_Exercise details:_
Go through the entries below and collect each line with the string "objects" in it.

_Data shown:_
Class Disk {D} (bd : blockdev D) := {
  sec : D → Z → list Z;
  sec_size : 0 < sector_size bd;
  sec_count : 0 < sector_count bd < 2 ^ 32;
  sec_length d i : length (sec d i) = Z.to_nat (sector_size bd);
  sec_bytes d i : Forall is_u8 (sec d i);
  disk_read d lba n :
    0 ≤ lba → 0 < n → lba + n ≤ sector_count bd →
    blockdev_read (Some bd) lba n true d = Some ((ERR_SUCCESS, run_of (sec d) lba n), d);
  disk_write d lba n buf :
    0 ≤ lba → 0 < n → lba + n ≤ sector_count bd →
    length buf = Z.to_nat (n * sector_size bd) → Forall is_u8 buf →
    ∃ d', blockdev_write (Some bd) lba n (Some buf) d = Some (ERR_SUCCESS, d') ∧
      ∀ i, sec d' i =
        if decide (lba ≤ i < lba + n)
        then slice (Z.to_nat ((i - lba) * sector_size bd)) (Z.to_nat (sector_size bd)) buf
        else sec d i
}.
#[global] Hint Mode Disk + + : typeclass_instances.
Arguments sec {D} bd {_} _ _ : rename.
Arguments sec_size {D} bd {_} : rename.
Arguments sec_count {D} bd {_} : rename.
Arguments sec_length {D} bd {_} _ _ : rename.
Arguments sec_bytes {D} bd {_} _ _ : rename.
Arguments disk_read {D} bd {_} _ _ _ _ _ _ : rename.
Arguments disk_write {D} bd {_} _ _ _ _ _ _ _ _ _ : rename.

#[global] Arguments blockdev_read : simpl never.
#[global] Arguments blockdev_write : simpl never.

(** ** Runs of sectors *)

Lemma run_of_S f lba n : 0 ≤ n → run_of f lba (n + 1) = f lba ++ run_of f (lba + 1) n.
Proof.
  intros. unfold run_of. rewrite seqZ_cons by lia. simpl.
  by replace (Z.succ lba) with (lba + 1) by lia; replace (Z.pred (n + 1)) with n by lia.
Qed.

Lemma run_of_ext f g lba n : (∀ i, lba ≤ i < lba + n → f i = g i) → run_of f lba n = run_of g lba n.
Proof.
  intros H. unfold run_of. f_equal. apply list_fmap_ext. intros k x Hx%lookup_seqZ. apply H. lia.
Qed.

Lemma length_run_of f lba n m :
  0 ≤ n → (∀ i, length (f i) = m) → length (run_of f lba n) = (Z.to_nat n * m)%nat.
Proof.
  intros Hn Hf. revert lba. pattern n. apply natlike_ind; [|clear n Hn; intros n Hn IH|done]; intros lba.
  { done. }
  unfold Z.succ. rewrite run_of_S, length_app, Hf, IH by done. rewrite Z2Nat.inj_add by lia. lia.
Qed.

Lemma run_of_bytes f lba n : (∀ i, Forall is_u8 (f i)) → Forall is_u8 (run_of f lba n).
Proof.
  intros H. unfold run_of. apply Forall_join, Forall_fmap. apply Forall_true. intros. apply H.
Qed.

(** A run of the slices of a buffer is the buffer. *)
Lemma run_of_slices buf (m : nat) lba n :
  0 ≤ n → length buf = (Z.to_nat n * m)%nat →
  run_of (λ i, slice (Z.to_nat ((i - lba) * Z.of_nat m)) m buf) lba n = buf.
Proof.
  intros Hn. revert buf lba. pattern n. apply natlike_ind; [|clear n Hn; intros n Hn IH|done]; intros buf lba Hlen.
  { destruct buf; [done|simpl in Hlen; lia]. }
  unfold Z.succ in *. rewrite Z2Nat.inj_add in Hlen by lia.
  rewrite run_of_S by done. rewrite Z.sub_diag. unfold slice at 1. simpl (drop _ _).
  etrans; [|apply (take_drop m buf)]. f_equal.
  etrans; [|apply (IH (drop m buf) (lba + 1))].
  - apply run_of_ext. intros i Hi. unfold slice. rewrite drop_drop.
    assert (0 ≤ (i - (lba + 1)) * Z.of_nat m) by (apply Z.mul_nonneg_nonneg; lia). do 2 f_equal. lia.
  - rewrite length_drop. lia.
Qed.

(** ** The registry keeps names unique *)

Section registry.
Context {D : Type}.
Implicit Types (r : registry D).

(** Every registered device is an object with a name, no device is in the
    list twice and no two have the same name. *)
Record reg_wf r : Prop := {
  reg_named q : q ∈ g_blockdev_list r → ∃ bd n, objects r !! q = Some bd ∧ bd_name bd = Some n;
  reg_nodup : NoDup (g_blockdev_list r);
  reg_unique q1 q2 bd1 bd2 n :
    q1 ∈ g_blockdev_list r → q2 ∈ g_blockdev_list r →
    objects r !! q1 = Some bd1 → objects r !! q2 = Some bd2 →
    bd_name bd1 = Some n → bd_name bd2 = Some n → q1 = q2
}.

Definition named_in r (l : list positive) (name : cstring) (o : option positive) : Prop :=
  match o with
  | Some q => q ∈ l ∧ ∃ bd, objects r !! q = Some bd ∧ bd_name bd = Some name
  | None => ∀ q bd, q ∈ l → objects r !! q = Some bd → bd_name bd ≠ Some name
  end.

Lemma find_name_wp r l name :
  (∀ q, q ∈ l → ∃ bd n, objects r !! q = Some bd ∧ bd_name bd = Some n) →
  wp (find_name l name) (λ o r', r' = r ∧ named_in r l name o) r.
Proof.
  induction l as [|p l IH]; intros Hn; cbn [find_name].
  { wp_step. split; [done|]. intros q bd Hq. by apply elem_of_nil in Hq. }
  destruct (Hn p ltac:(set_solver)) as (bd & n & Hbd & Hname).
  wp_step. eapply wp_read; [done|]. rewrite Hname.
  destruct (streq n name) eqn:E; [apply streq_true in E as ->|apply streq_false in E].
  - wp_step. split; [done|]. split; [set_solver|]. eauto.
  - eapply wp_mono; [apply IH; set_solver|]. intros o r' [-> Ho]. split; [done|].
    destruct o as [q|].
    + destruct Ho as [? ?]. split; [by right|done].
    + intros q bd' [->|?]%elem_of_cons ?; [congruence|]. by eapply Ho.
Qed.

--

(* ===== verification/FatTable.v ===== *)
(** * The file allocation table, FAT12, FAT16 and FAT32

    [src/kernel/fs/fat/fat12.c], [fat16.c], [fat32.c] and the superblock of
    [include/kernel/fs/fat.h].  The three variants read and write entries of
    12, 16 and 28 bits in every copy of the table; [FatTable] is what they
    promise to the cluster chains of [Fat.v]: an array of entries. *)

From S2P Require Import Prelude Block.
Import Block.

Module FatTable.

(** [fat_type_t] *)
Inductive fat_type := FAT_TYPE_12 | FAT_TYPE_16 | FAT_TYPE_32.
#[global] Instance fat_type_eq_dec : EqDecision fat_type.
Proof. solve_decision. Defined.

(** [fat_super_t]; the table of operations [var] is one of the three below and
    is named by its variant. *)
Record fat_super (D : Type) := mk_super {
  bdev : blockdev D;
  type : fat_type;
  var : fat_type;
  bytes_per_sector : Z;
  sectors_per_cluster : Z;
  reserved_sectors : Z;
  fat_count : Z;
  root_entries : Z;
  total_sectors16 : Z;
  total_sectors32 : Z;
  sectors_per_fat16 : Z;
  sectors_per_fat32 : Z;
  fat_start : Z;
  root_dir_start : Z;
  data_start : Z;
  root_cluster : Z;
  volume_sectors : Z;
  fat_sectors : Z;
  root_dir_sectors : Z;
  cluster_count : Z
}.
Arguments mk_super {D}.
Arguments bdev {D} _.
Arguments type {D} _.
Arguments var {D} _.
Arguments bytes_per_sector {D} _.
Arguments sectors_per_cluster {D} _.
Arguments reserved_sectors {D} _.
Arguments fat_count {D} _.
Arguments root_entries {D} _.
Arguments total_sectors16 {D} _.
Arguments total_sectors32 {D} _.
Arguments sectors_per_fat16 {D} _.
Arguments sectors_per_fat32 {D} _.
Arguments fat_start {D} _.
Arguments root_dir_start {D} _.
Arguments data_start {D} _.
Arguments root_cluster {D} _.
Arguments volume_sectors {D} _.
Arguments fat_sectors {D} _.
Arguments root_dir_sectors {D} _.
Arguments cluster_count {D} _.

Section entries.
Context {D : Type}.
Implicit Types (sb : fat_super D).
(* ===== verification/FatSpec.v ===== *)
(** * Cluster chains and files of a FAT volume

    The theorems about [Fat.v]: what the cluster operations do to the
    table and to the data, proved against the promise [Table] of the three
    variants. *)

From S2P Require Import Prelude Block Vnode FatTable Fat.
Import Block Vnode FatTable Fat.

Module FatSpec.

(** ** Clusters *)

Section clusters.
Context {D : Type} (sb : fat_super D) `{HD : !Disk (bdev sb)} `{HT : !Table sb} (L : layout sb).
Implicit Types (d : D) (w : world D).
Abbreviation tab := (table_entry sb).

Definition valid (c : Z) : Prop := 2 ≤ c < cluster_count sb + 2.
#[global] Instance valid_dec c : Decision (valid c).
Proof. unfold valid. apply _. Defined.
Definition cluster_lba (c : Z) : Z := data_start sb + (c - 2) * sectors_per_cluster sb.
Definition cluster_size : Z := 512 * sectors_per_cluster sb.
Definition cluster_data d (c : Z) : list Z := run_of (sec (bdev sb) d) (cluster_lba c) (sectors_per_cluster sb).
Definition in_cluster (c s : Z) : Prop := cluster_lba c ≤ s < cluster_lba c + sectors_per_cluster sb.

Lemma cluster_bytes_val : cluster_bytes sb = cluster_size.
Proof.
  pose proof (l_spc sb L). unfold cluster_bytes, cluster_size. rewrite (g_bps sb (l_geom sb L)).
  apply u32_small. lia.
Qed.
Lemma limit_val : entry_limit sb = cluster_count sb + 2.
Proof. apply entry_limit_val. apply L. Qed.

_Task output:_
  reg_named q : q ∈ g_blockdev_list r → ∃ bd n, objects r !! q = Some bd ∧ bd_name bd = Some n;
    objects r !! q1 = Some bd1 → objects r !! q2 = Some bd2 →
  | Some q => q ∈ l ∧ ∃ bd, objects r !! q = Some bd ∧ bd_name bd = Some name
  | None => ∀ q bd, q ∈ l → objects r !! q = Some bd → bd_name bd ≠ Some name
  (∀ q, q ∈ l → ∃ bd n, objects r !! q = Some bd ∧ bd_name bd = Some n) →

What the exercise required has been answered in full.